- To do
The answer must be a single number: the count of lines in these records that hold "occurrences".

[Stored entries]
◇ ◇ ◇

(** [a / b] when [a] is a numpy integer scalar *)
Definition np_div (a b : Z) : pyfloat :=
  if (b =? 0)%Z then
    if (a =? 0)%Z then NaN else Inf (a <? 0)%Z
  else Fin (inject_Z a / inject_Z b)%Q.

(** [x * 100] *)
Definition fmul100 (x : pyfloat) : pyfloat :=
  match x with
  | Fin q => Fin (q * 100)%Q
  | NaN => NaN
  | Inf s => Inf s
  end.

Definition round_half_even (q : Q) : Z :=
  let f := Qfloor q in
  match (q - inject_Z f ?= 1 # 2)%Q with
  | Lt => f
  | Gt => (f + 1)%Z
  | Eq => if Z.even f then f else (f + 1)%Z
  end.

(** [round(x, 2)] on a finite float *)
Definition round2 (q : Q) : Q := round_half_even (q * 100)%Q # 100.

(** [round(x, 2)] *)
Definition fround2 (x : pyfloat) : pyfloat :=
  match x with
  | Fin q => Fin (round2 q)
  | NaN => NaN
  | Inf s => Inf s
  end.

Definition fadd (x y : pyfloat) : pyfloat :=
  match x, y with
  | Fin a, Fin b => Fin (a + b)%Q
  | NaN, _ | _, NaN => NaN
  | Inf s, Fin _ | Fin _, Inf s => Inf s
  | Inf s, Inf s' => if Bool.eqb s s' then Inf s else NaN
  end.

(** [x / n] for a positive Python int [n] *)
Definition fdiv_pos (x : pyfloat) (n : positive) : pyfloat :=
  match x with
  | Fin q => Fin (q / inject_Z (Z.pos n))%Q
  | NaN => NaN
  | Inf s => Inf s
  end.

Definition Qltb (a b : Q) : bool := negb (Qle_bool b a).

(** [max(0, x)]: Python returns the first argument unless the second one
    compares greater. *)
Definition max0 (q : Q) : Q := if Qltb 0 q then q else 0%Q.

(** ** Column primitives of pandas *)

Definition isnull (v : value) : bool :=
  match v with VNull => true | _ => false end.

Definition notna (v : value) : bool := negb (isnull v).

Definition count_true (m : list bool) : Z :=
  Z.of_nat (length (List.filter (fun b => b) m)).

(** [df[c].isnull().sum()] *)
Definition null_count (col : list value) : Z := count_true (map isnull col).

(** The numeric reading of a cell in a comparison with a number: a boolean
    counts as 0 or 1, a string or a timestamp cannot be compared. *)
Definition num_of (v : value) : option Q :=
  match v with
  | VNum q => Some q
  | VBool b => Some (if b then 1 else 0)%Q
  | _ => None
  end.

Inductive cmp := LT | GT | GE.

Definition cmp_Q (op : cmp) (a b : Q) : bool :=
  match op with
  | LT => Qltb a b
  | GT => Qltb b a
  | GE => Qle_bool b a
  end.

(** One cell of [series < x], [series > x] or [series >= x]: a null compares
    false, a string or a timestamp raises TypeError. *)
Definition compare_cell (op : cmp) (x : Q) (v : value) : res bool :=
  match v with
  | VNull => Ok false
  | _ =>
      match num_of v with
      | Some q => Ok (cmp_Q op q x)
      | None => Raise TypeError
      end
  end.

Fixpoint map_res {A B : Type} (f : A -> res B) (l : list A) : res (list B) :=
  match l with
  | [] => Ok []
  | a :: l' =>
      match f a with
      | Raise e => Raise e
      | Ok b =>
          match map_res f l' with
          | Raise e => Raise e
          | Ok bs => Ok (b :: bs)
          end
      end
  end.

(** [series < x] and the like, a boolean mask or an exception *)
Definition compare_series (op : cmp) (x : Q) (col : list value)
  : res (list bool) :=
  map_res (compare_cell op x) col.

Definition mask_or (m1 m2 : list bool) : list bool :=
  map (fun p => orb (fst p) (snd p)) (combine m1 m2).

Definition mask_and (m1 m2 : list bool) : list bool :=
  map (fun p => andb (fst p) (snd p)) (combine m1 m2).

(** [df[mask]], the rows selected by a boolean mask *)
Definition select {A : Type} (m : list bool) (l : list A) : list A :=
  map snd (List.filter fst (combine m l)).

(** Python's [==] on cells, with pandas' convention that nulls match each
    other in [duplicated] and [isin]. *)
Definition value_eqb (a b : value) : bool :=
  match a, b with
  | VNull, VNull => true
  | VStr s, VStr s' => String.eqb s s'
  | VTime t, VTime t' => (t =? t')%Z
  | _, _ =>
      match num_of a, num_of b with
      | Some x, Some y => Qeq_bool x y
      | _, _ => false
      end
  end.

Fixpoint key_eqb (k k' : list value) : bool :=
  match k, k' with
  | [], [] => true
  | a :: l, b :: l' => value_eqb a b && key_eqb l l'
  | _, _ => false
  end.

(** The cells of a row at the given column numbers *)
Definition row_key (subset : list nat) (r : row) : list value :=
  map (fun i => cell i r) subset.

Definition occurrences (subset : list nat) (rs : list row) (r : row) : nat :=
  length (List.filter (fun r' => key_eqb (row_key subset r) (row_key subset r')) rs).

(** The mask of [duplicated(keep=False)] over a non-empty frame: a row is
    marked when its key occurs at least twice. *)
Definition duplicated_mask (subset : list nat) (rs : list row) : list bool :=
  map (fun r => (2 <=? occurrences subset rs r)%nat) rs.

(** [series.isin(values)] on one cell *)
Definition isin (vals : list value) (v : value) : bool :=
  existsb (value_eqb v) vals.

(** [series.unique()], the distinct values in order of first appearance *)
Fixpoint unique_from (seen : list value) (l : list value) : list value :=
  match l with
  | [] => []
  | v :: l' =>
      if existsb (value_eqb v) seen then unique_from seen l'
      else v :: unique_from (v :: seen) l'
  end.

Definition unique (l : list value) : list value := unique_from [] l.

(** [series.nunique()], nulls dropped *)
Definition nunique (col : list value) : Z :=
  Z.of_nat (length (unique (List.filter notna col))).

(** ** Dates: the environment *)

(** [pandas.to_datetime] on one non-null cell ([None] when it cannot be
    parsed, with the message of the exception it then raises), the instant
    returned by [datetime.now()], and whether the column that
    [pandas.to_datetime] makes of a column of dates carries a time zone, as
    it does when the dates are written with a UTC offset. *)
Record Env := mkEnv {
  now : Z;
  parse_datetime : value -> option Z;
  parse_error : value -> string;
  tz_aware : list value -> bool
}.

Definition parse_cell (env : Env) (v : value) : option value :=
  match v with
  | VNull => Some VNull
  | VTime t => Some (VTime t)
  | _ => option_map VTime (parse_datetime env v)
  end.

(** [pd.to_datetime(series)]: the message of the first failure, if any *)
Fixpoint to_datetime_error (env : Env) (col : list value) : option string :=
  match col with
  | [] => None
  | v :: col' =>
      match parse_cell env v with
      | None => Some (parse_error env v)
      | Some _ => to_datetime_error env col'
      end
  end.

(** [pd.to_datetime(series, errors='coerce')] *)
Definition to_datetime_coerce (env : Env) (col : list value) : list value :=
  map (fun v => default VNull (parse_cell env v)) col.

(** One cell of [series > datetime.now()] on a column of timestamps *)
Definition after_now (env : Env) (v : value) : bool :=
  match v with
  | VTime t => (now env <? t)%Z
  | _ => false
  end.

(** [series > datetime.now()] on the column [parsed] that was parsed from
    [dates]: [datetime.now()] is naive, and comparing it with a column that
    carries a time zone raises TypeError. *)
Definition after_now_series (env : Env) (dates parsed : list value)
  : res (list bool) :=
  if tz_aware env dates then Raise TypeError
  else Ok (map (after_now env) parsed).

(** ** Descriptive statistics *)

Fixpoint insert_sorted (x : Q) (l : list Q) : list Q :=
  match l with
  | [] => [x]
  | y :: l' => if Qle_bool x y then x :: l else y :: insert_sorted x l'
  end.

Definition sort_Q (l : list Q) : list Q := fold_right insert_sorted [] l.

(** [series.quantile(p)] with linear interpolation, over the non-null
    values [xs] of the series (at least one) *)
Definition quantile (p : Q) (xs : list Q) : Q :=
  let s := sort_Q xs in
  let pos := (inject_Z (Z.of_nat (length s - 1)) * p)%Q in
  let lo := Qfloor pos in
  let a := nth (Z.to_nat lo) s 0%Q in
  let b := nth (S (Z.to_nat lo)) s a in
  (a + (b - a) * (pos - inject_Z lo))%Q.

Definition sum_Q (xs : list Q) : Q := fold_right Qplus 0%Q xs.

Definition mean (xs : list Q) : Q :=
  (sum_Q xs / inject_Z (Z.of_nat (length xs)))%Q.

(** Sample variance (one degree of freedom removed), for two values or more *)
Definition variance (xs : list Q) : Q :=
  let m := mean xs in
  (sum_Q (map (fun x => (x - m) * (x - m)) xs)
   / inject_Z (Z.of_nat (length xs - 1)))%Q.

(** [round(sqrt(v), 2)] for [0 <= v], computed on integers: with
    [s = floor (sqrt (10000 v))], the root is compared with [s + 1/2]. *)
Definition round2_sqrt (v : Q) : Q :=
  let x := (v * 10000)%Q in
  let s := Z.sqrt (Qfloor x) in
  let half := (inject_Z (s * s + s) + (1 # 4))%Q in
  let r := match (x ?= half)%Q with
           | Lt => s
           | Gt => (s + 1)%Z
           | Eq => if Z.even s then s else (s + 1)%Z
           end in
  r # 100.

(** [round(float(series.std()), 2)] *)
Definition std_round2 (xs : list Q) : pyfloat :=
  match xs with
  | [] | [_] => NaN
  | _ => Fin (round2_sqrt (variance xs))
  end.

Definition min_Q (xs : list Q) : Q := hd 0%Q (sort_Q xs).
Definition max_Q (xs : list Q) : Q := List.last (sort_Q xs) 0%Q.

(** The non-null values of a numeric series; a quantile of a series holding
    strings, booleans or timestamps raises TypeError. *)
Fixpoint numeric_values (col : list value) : res (list Q) :=
  match col with
  | [] => Ok []
  | VNull :: col' => numeric_values col'
  | VNum q :: col' =>
      match numeric_values col' with
      | Ok qs => Ok (q :: qs)
      | Raise e => Raise e
      end
  | _ :: _ => Raise TypeError
  end.

(** ** Text of the messages *)

Definition two_digits (z : Z) : string :=
  if (z <? 10)%Z then "0" +:+ pretty z else pretty z.

(** [f"{x:.2f}"] *)
Definition format_2f (q : Q) : string :=
  let r := round_half_even (Qabs q * 100)%Q in
  (if Qltb q 0 then "-" else "")
  +:+ pretty (r / 100)%Z +:+ "." +:+ two_digits (r mod 100)%Z.

(** [round(x, 4)] on a finite float *)
Definition round4 (q : Q) : Q := round_half_even (q * 10000)%Q # 10000.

◇ ◇ ◇

- Result below
2